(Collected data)
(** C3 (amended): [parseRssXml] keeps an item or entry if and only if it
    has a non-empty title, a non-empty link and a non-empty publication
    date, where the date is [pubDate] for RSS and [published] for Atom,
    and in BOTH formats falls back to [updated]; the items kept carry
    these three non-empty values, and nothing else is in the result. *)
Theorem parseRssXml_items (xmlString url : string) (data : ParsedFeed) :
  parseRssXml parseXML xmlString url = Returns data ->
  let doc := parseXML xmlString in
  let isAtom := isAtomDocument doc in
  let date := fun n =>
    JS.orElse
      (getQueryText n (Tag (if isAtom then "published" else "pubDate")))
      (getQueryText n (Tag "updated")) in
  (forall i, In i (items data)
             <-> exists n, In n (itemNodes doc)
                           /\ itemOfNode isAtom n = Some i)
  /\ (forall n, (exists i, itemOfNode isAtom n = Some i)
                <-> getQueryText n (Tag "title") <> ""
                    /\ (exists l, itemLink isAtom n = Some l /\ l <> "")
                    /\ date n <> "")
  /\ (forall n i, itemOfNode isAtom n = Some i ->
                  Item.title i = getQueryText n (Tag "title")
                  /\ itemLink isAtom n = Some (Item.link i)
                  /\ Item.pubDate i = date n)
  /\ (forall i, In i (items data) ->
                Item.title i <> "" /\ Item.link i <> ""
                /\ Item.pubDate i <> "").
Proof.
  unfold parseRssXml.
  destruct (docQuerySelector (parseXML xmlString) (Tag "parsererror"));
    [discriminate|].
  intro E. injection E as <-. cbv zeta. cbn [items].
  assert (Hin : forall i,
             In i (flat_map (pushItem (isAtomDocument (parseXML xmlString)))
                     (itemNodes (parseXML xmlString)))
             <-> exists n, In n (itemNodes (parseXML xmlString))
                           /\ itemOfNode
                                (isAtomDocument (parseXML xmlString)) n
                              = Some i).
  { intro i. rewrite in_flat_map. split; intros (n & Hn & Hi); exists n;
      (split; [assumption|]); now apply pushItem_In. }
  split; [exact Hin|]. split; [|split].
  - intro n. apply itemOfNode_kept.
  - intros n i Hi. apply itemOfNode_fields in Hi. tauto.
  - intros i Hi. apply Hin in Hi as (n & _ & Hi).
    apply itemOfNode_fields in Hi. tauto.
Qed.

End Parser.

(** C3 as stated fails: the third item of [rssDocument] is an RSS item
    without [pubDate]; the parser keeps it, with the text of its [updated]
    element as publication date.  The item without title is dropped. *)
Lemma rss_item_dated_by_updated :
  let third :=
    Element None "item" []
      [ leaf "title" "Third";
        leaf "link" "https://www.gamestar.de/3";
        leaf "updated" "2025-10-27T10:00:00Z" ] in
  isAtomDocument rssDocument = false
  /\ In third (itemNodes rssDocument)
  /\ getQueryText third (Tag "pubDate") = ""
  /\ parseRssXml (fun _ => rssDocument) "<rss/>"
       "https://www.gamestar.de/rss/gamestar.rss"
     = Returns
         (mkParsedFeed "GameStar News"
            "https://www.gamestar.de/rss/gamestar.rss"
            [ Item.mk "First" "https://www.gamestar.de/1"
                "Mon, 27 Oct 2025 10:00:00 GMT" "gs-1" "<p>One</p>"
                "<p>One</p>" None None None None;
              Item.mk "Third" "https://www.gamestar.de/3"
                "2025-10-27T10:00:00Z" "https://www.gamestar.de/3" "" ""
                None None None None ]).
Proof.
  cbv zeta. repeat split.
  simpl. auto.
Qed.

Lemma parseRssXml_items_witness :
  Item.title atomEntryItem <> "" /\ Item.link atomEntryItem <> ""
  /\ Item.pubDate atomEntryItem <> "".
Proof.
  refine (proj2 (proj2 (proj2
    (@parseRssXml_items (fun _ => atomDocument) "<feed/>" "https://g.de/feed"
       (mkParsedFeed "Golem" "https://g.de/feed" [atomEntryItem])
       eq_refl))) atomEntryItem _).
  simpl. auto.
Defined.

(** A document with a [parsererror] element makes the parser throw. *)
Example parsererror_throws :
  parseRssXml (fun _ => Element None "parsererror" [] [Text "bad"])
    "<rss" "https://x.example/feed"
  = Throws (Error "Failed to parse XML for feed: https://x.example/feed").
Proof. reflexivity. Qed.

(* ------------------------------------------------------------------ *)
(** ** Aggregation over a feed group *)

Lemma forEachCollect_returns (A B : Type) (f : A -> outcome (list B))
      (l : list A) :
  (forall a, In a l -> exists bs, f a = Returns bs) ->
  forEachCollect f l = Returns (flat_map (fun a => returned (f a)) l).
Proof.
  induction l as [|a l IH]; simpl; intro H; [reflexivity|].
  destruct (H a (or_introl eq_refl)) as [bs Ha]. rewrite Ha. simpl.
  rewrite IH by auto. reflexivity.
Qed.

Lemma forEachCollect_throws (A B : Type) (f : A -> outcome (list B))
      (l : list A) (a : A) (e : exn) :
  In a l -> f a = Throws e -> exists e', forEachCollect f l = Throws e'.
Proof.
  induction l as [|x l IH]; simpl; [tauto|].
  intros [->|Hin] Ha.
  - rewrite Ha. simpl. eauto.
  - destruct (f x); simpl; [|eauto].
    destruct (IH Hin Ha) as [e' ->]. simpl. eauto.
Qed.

--

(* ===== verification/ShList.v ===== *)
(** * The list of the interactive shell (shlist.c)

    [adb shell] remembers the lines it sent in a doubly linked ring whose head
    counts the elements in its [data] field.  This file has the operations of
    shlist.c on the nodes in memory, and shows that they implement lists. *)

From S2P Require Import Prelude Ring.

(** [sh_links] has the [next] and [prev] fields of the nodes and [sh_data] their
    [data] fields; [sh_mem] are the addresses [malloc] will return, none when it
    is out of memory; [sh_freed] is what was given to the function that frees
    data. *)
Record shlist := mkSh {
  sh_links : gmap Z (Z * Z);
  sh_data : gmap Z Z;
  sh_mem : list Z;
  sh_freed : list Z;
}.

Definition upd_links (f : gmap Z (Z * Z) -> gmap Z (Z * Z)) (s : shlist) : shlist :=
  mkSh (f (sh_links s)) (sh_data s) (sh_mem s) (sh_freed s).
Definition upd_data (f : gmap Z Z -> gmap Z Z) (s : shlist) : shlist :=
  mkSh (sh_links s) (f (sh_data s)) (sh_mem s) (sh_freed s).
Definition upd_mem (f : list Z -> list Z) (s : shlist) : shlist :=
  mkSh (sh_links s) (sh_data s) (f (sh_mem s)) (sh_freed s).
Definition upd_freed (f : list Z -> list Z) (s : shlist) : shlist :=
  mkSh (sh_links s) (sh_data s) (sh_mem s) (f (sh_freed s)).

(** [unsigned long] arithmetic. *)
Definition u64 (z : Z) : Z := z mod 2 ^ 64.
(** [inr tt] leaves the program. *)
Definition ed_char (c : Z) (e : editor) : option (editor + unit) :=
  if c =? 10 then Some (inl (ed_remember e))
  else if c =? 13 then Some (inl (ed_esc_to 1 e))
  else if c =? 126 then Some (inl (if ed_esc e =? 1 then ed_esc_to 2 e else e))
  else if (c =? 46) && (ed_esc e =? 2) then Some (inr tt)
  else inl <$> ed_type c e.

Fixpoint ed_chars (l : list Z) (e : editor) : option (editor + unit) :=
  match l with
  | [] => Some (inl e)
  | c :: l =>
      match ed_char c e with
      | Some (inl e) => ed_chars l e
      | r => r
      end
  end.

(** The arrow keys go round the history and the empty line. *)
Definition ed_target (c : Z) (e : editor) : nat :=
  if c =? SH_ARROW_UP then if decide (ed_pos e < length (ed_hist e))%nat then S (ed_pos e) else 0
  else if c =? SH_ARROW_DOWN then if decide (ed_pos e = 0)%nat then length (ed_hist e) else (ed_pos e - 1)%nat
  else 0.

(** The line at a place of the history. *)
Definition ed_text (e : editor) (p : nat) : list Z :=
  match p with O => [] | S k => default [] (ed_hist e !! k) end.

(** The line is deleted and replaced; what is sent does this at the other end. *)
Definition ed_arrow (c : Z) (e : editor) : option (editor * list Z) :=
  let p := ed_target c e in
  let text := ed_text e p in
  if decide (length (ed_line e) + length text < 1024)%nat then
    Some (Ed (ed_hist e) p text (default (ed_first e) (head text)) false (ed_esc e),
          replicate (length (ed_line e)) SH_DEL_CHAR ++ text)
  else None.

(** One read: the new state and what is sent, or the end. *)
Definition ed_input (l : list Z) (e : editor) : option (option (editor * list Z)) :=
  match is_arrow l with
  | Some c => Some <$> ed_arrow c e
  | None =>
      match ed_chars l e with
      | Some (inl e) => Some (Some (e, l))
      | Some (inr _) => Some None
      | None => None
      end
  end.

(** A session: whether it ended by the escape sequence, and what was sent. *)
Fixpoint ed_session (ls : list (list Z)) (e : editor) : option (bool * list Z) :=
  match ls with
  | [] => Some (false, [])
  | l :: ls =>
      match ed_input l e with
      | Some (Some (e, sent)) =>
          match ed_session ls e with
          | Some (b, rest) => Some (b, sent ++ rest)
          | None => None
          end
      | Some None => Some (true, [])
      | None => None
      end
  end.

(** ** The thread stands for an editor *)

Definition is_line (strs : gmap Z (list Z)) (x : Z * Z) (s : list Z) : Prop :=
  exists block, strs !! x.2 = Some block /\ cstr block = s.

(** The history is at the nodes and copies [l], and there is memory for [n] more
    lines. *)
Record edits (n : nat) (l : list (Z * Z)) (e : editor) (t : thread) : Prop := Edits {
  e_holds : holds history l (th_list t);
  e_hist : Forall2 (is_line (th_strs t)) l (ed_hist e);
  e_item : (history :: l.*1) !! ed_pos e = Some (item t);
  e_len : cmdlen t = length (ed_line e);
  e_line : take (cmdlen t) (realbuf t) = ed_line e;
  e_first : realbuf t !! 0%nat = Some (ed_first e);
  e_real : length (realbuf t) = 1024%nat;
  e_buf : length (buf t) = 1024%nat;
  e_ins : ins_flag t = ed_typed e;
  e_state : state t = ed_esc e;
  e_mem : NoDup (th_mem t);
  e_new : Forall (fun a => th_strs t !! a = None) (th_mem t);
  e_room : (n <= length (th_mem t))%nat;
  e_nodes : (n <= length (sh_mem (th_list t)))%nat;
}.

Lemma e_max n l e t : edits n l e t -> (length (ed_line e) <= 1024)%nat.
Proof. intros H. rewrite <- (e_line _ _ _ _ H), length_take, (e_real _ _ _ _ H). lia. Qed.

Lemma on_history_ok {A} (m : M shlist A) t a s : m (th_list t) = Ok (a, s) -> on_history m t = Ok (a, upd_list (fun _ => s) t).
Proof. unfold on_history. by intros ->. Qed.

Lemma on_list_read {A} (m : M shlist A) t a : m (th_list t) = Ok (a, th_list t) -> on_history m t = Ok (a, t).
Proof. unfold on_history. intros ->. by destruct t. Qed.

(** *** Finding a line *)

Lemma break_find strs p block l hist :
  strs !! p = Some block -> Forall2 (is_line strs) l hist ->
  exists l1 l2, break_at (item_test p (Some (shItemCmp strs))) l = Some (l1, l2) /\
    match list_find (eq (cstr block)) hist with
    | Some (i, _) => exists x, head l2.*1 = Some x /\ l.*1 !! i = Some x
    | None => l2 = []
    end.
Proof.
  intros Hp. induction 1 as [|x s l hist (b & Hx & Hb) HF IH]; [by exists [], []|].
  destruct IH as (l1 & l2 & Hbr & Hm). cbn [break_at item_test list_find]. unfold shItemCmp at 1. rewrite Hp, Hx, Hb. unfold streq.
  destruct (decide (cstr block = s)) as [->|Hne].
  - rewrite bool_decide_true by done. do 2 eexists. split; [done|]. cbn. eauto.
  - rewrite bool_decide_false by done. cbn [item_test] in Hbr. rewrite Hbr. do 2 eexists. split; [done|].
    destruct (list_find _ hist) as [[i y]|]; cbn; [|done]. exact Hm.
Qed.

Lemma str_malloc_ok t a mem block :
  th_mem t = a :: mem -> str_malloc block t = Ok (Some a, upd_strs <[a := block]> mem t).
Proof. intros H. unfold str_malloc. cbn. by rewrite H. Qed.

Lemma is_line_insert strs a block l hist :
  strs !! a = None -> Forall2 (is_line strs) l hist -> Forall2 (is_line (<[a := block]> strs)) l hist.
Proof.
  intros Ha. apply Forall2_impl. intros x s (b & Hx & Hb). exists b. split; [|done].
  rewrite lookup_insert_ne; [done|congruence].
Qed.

...

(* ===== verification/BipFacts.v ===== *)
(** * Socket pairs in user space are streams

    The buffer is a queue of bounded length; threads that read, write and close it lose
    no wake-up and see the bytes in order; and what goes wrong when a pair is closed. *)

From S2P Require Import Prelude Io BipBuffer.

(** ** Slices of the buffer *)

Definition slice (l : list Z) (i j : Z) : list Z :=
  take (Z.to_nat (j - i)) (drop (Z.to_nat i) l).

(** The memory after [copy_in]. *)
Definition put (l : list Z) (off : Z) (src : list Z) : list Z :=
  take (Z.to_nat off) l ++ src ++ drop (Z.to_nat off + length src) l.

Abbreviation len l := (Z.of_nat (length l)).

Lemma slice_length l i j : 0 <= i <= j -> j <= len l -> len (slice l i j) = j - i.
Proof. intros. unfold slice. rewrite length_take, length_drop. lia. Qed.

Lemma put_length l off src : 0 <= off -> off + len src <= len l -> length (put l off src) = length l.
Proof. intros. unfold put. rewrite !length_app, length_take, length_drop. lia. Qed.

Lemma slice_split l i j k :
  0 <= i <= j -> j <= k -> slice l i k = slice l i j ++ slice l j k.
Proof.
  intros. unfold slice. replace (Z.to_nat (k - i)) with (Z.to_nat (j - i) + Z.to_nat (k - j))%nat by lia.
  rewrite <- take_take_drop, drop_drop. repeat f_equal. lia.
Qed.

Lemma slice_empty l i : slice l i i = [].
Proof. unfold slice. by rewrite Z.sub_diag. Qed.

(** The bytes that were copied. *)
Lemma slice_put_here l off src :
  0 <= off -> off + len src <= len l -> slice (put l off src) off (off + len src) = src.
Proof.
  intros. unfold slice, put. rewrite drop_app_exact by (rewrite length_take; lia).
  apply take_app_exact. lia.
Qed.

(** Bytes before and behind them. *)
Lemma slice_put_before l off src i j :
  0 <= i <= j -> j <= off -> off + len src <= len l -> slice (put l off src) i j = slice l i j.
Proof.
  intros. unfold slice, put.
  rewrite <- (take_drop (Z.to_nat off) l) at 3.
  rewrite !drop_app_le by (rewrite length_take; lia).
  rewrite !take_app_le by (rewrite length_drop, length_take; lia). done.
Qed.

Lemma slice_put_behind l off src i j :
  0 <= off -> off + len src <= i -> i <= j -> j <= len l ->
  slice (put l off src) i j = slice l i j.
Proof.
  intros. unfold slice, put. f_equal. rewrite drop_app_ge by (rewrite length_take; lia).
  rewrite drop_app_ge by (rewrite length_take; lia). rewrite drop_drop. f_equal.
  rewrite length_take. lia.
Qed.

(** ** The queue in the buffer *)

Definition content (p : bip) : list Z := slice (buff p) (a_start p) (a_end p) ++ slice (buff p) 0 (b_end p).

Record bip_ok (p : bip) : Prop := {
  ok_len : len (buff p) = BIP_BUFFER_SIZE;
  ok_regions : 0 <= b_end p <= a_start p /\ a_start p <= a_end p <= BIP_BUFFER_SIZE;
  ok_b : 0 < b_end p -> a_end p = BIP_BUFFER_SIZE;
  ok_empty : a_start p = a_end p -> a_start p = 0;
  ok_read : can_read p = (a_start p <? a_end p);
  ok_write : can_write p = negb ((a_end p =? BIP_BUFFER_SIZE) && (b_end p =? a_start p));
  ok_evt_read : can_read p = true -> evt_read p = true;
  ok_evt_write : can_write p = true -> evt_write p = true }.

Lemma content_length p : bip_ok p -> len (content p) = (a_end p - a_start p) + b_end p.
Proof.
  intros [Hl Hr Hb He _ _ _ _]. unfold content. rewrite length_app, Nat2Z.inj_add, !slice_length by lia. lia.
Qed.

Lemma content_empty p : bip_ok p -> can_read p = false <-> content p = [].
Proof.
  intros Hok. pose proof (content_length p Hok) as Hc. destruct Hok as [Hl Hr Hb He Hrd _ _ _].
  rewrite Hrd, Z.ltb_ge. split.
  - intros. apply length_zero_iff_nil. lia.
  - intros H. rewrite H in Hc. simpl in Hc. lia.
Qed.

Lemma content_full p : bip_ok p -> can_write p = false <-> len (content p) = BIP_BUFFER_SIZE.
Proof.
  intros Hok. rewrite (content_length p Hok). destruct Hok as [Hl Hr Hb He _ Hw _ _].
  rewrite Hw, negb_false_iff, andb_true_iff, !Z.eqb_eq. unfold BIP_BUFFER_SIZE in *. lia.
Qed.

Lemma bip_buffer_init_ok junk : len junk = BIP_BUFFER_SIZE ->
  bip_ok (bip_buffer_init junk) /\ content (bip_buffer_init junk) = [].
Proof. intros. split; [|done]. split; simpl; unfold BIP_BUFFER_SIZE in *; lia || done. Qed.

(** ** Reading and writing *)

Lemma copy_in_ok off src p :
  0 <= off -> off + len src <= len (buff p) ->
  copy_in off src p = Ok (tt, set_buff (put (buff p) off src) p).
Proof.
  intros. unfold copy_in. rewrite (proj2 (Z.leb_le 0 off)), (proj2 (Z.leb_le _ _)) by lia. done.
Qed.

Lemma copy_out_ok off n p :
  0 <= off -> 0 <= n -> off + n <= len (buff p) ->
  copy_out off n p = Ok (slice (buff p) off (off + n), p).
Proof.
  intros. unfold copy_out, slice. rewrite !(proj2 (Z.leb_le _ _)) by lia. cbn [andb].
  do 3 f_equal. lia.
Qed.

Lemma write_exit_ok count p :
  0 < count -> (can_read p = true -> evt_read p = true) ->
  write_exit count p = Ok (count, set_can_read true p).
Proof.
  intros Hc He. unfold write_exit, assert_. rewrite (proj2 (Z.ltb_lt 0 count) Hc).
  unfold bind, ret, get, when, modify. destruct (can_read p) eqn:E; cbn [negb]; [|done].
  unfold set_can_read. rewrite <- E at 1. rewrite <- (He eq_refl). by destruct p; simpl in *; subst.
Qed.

* **WORK ORDER**: Return, with no change at all, every line in the entries above from the line containing "(** C3 (amended): [parseRssXml]" through the line containing "n = Some i ->".

* **EXERCISE SOLUTION**:
(** C3 (amended): [parseRssXml] keeps an item or entry if and only if it
    has a non-empty title, a non-empty link and a non-empty publication
    date, where the date is [pubDate] for RSS and [published] for Atom,
    and in BOTH formats falls back to [updated]; the items kept carry
    these three non-empty values, and nothing else is in the result. *)
Theorem parseRssXml_items (xmlString url : string) (data : ParsedFeed) :
  parseRssXml parseXML xmlString url = Returns data ->
  let doc := parseXML xmlString in
  let isAtom := isAtomDocument doc in
  let date := fun n =>
    JS.orElse
      (getQueryText n (Tag (if isAtom then "published" else "pubDate")))
      (getQueryText n (Tag "updated")) in
  (forall i, In i (items data)
             <-> exists n, In n (itemNodes doc)
                           /\ itemOfNode isAtom n = Some i)
  /\ (forall n, (exists i, itemOfNode isAtom n = Some i)
                <-> getQueryText n (Tag "title") <> ""
                    /\ (exists l, itemLink isAtom n = Some l /\ l <> "")
                    /\ date n <> "")
  /\ (forall n i, itemOfNode isAtom n = Some i ->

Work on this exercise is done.